▸ TASK INSTRUCTIONS
Output each line of the data word for word, from the first through the line that holds "of [execute] in", and leave off whatever follows.

:: DATA FOR THE TASK

(** * The per-guild music queue of the [play] command

    A shallow embedding of [execute], [playSong] and the two player
    listeners of the play command, over an explicit store: the module-level
    [queues] map, the queue objects it points to (shared with the listener
    closures, hence kept in a heap and addressed by reference), and the
    journal of the calls made to the chat platform, the voice library and
    the logger.

    The libraries are not part of the sources. The result of each of their
    calls ([deferReply], [validateURL], [getInfo], [joinVoiceChannel], the
    opening of a stream, the delivery of a message) is an input of the step
    that makes the call, see [Env]; [createAudioPlayer] and the logger do not
    fail. Events are handled one at a time: all reads and writes of [queues]
    made by one call of [execute] lie after its last [await] that can
    suspend before them, so in [step] and [run] a call is one step, taken
    when the call gets past that [await]. The calls that are suspended at
    an [await] while others are handled are modelled by [turn] and [turns],
    see "Calls of [execute] in flight". *)

From stdpp Require Import gmap strings list fin_maps.

Open Scope string_scope.
Open Scope list_scope.

(** ** Values of the command *)

(** [song = { title, url }], built from [videoInfo.videoDetails]. *)
Record Song := { title : string; url : string }.

(** The channel types the command distinguishes; only [GuildVoice] passes. *)
Inductive ChannelType := GuildText | GuildVoice | GuildCategory | GuildStageVoice.

(** [type === ChannelType.GuildVoice]. *)
Definition is_GuildVoice (t : ChannelType) : bool :=
  match t with GuildVoice => true | _ => false end.

(** The channel option of the interaction. [can_connect] and [can_speak] are
    the bits read by [permissionsFor(client.user).has([Connect, Speak])]. *)
Record Channel := {
  channel_id : string;
  channel_name : string;
  channel_type : ChannelType;
  can_connect : bool;
  can_speak : bool
}.
(** The step of the pass on a new candidate whose normalized title is that
    of a history record with another url: the record that the title map holds for
    this title (the last one of the history with it) gets the url of the
    candidate and the current timestamp, its other fields stay as they are;
    every position of the history list whose record has this normalized title
    then holds that rewritten record, the other positions are untouched and
    no position is added; the list is saved, and nothing is delivered,
    recorded or filtered out for the candidate.  When the title occurs once
    in the history, only that record changes. *)
Lemma rename_in_place cx p card old_id old_item old_url :
  card_url card.1 ≠ [] → card.2 ≠ [] →
  card_url card.1 ∉ url_set p →
  is_url_analyzed (card_url card.1) (p_storage p) = false →
  dzen_title_map cx !! normalize_text card.2 = Some old_id →
  objs p !! old_id = Some old_item →
  old_item !! "url"%string = Some old_url →
  old_url ≠ JStr (card_url card.1) →
  titled p →
  ∃ p',
    card_step cx p card = Done p'
    ∧ objs p' = <[old_id := <["added_at"%string := JStr now_iso]>
                              (<["url"%string := JStr (card_url card.1)]>
                                 old_item)]> (objs p)
    ∧ dzen_history_raw p'
      = (λ i, if bool_decide (title_of (objs p) i
                              = Some (normalize_text card.2))
              then old_id else i) <$> dzen_history_raw p
    ∧ dzen_history_file (p_storage p')
      = resolve (objs p') (dzen_history_raw p')
    ∧ length (dzen_history_file (p_storage p')) = length (dzen_history_raw p)
    ∧ (∀ k, k ≠ "url"%string → k ≠ "added_at"%string →
         (<["added_at"%string := JStr now_iso]>
            (<["url"%string := JStr (card_url card.1)]> old_item)) !! k
         = old_item !! k)
    ∧ filtered_dzen_news p' = filtered_dzen_news p
    ∧ filtered_dzen_history p' = filtered_dzen_history p
    ∧ filtered_out_urls p' = filtered_out_urls p
    ∧ ((∀ i, i ∈ dzen_history_raw p →
          title_of (objs p) i = Some (normalize_text card.2) → i = old_id) →
       dzen_history_raw p' = dzen_history_raw p).
Proof.
  intros Hu Ht Hs Ha Hm Hold Hurl Hne Htitled.
  set (new_item := <["added_at"%string := JStr now_iso]>
                     (<["url"%string := JStr (card_url card.1)]> old_item)).
  set (raw' := (λ i, if bool_decide (title_of (objs p) i
                                     = Some (normalize_text card.2))
                     then old_id else i) <$> dzen_history_raw p).
  assert (Hstep : card_step cx p card =
            Done (set_history (<[old_id := new_item]> (objs p)) raw'
                    (save_dzen_history
                       (resolve (<[old_id := new_item]> (objs p)) raw')
                       (p_storage (add_url (card_url card.1) p)))
                    (add_url (card_url card.1) p))).
  { unfold card_step.
    rewrite (bool_decide_eq_false_2 _ Hu), (bool_decide_eq_false_2 _ Ht),
      (bool_decide_eq_false_2 _ Hs), Ha. cbn [orb]. rewrite Hm.
    unfold rename_step. cbn [objs add_url dzen_history_raw]. rewrite Hold, Hurl.
    rewrite (json_eq_str_false _ _ Hne). fold new_item.
    rewrite mapM_same_title.
    - assert (Hraw :
        (λ i, if bool_decide (title_of (<[old_id := new_item]> (objs p)) i
                              = Some (normalize_text card.2))
              then old_id else i) <$> dzen_history_raw p = raw').
      { unfold raw'. apply list_fmap_ext. intros ? i ?. unfold new_item.
        by rewrite (title_of_rewritten _ _ _ _ _ _ Hold). }
      by rewrite Hraw.
    - intros i Hi. unfold new_item.
      rewrite (title_of_rewritten _ _ _ _ _ _ Hold). by apply Htitled. }
  eexists. split; [exact Hstep|].
  cbn [objs dzen_history_raw set_history p_storage save_dzen_history
       dzen_history_file filtered_dzen_news filtered_dzen_history
       filtered_out_urls add_url].
  repeat split; try done.
  - assert (Hall : ∀ i, i ∈ raw' → is_Some (<[old_id := new_item]> (objs p) !! i)).
    { intros i Hi. apply lookup_lt_is_Some. rewrite length_insert.
      unfold raw' in Hi. apply list_elem_of_fmap in Hi as (j & -> & Hj).
      destruct (bool_decide _); [by eapply lookup_lt_Some|].
      destruct (Htitled j Hj) as [t Hjt]. unfold title_of in Hjt.
      destruct (objs p !! j) eqn:E; [by eapply lookup_lt_Some|done]. }
    rewrite (length_resolve _ _ Hall). unfold raw'. by rewrite length_fmap.
  - intros k Hk1 Hk2. unfold new_item. by rewrite !lookup_insert_ne by done.
  - intros Hunique. unfold raw'.
    rewrite <- (list_fmap_id (dzen_history_raw p)) at 2.
    apply list_fmap_ext. intros j i Hi.
    destruct (bool_decide _) eqn:E; [|done].
    apply bool_decide_eq_true_1 in E. symmetry. apply Hunique; [|done].
    by eapply list_elem_of_lookup_2.
Qed.

Lemma find_best_match_range title items st bi bs :
  (find_best_match title items st).1 = (bi, bs) →
  0 <= bs <= 1 ∧ (is_Some bi → 0 < bs).
Proof.
  intros Hf.
  destruct (find_best_match_spec title items st bi bs Hf)
    as (H0 & _ & [[-> ->]|(j & item & _ & Hj & -> & Hpos & _)]).
  - split; [lra|]. by intros [? ?].
  - split; [|done]. split; [lra|].
    pose proof (scores_seen_le_1 (temp_key title) title items st) as Hle.
    rewrite Forall_lookup in Hle. by apply (Hle j).
Qed.

(** A step of the pass records only scores of the interval (0, 1]. *)
Lemma card_step_scores cx p card p' :
  scores_in_range (filtered_dzen_history p) →
  card_step cx p card = Done p' →
  scores_in_range (filtered_dzen_history p').
Proof.
  intros Hp. unfold card_step.
  destruct (_ || _); [by intros [= <-]|].
  destruct (is_url_analyzed _ _); [by intros [= <-]|].
  destruct (dzen_title_map cx !! _) as [old_id|].
  { unfold rename_step. cbn [objs add_url].
    destruct (objs p !! old_id) as [old_item|]; [|done].
    destruct (old_item !! "url"%string) as [old_url|]; [|done].
    destruct (json_eq_str _ _); [by intros [= <-]|].
    destruct (mapM _ _); [|done]. by intros [= <-]. }
  destruct (bool_decide _); [by intros [= <-]|].
  destruct (find_best_match _ _ _) as [[bm bs] st] eqn:Hf.
  assert (Hkw : ∀ p0, filtered_dzen_history p0 = filtered_dzen_history p →
            keyword_step cx (card_url card.1) card.2 p0 = Done p' →
            scores_in_range (filtered_dzen_history p')).
  { intros p0 Hp0. unfold keyword_step.
    destruct (decide _); intros [= <-];
      cbn [filtered_dzen_history accept reject]; rewrite Hp0; [|done].
    apply Forall_app. split; [done|]. by apply Forall_singleton. }
  destruct bm as [m|]; [|by apply Hkw].
  destruct (Rle_dec _ _); [|by apply Hkw].
  unfold semantic_step.
  destruct (mosru_url_already_used _ _ _) as [[|]|]; [by intros [= <-]| |done].
  intros [= <-]. cbn [filtered_dzen_history accept set_caches add_url].
  apply Forall_app. split; [done|]. apply Forall_singleton.
  intros s [= <-].
  destruct (find_best_match_range card.2 (recent_mosru cx)
              (p_caches (add_url (card_url card.1) p)) (Some m) bs)
    as [[_ Hle] Hpos]; [by rewrite Hf|].
  split; [by apply Hpos|done].
Qed.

::::

▸ EXERCISE OUTPUT
(** * The per-guild music queue of the [play] command

    A shallow embedding of [execute], [playSong] and the two player
    listeners of the play command, over an explicit store: the module-level
    [queues] map, the queue objects it points to (shared with the listener
    closures, hence kept in a heap and addressed by reference), and the
    journal of the calls made to the chat platform, the voice library and
    the logger.

    The libraries are not part of the sources. The result of each of their
    calls ([deferReply], [validateURL], [getInfo], [joinVoiceChannel], the
    opening of a stream, the delivery of a message) is an input of the step
    that makes the call, see [Env]; [createAudioPlayer] and the logger do not
    fail. Events are handled one at a time: all reads and writes of [queues]
    made by one call of [execute] lie after its last [await] that can
    suspend before them, so in [step] and [run] a call is one step, taken
    when the call gets past that [await]. The calls that are suspended at
    an [await] while others are handled are modelled by [turn] and [turns],
    see "Calls of [execute] in flight". *)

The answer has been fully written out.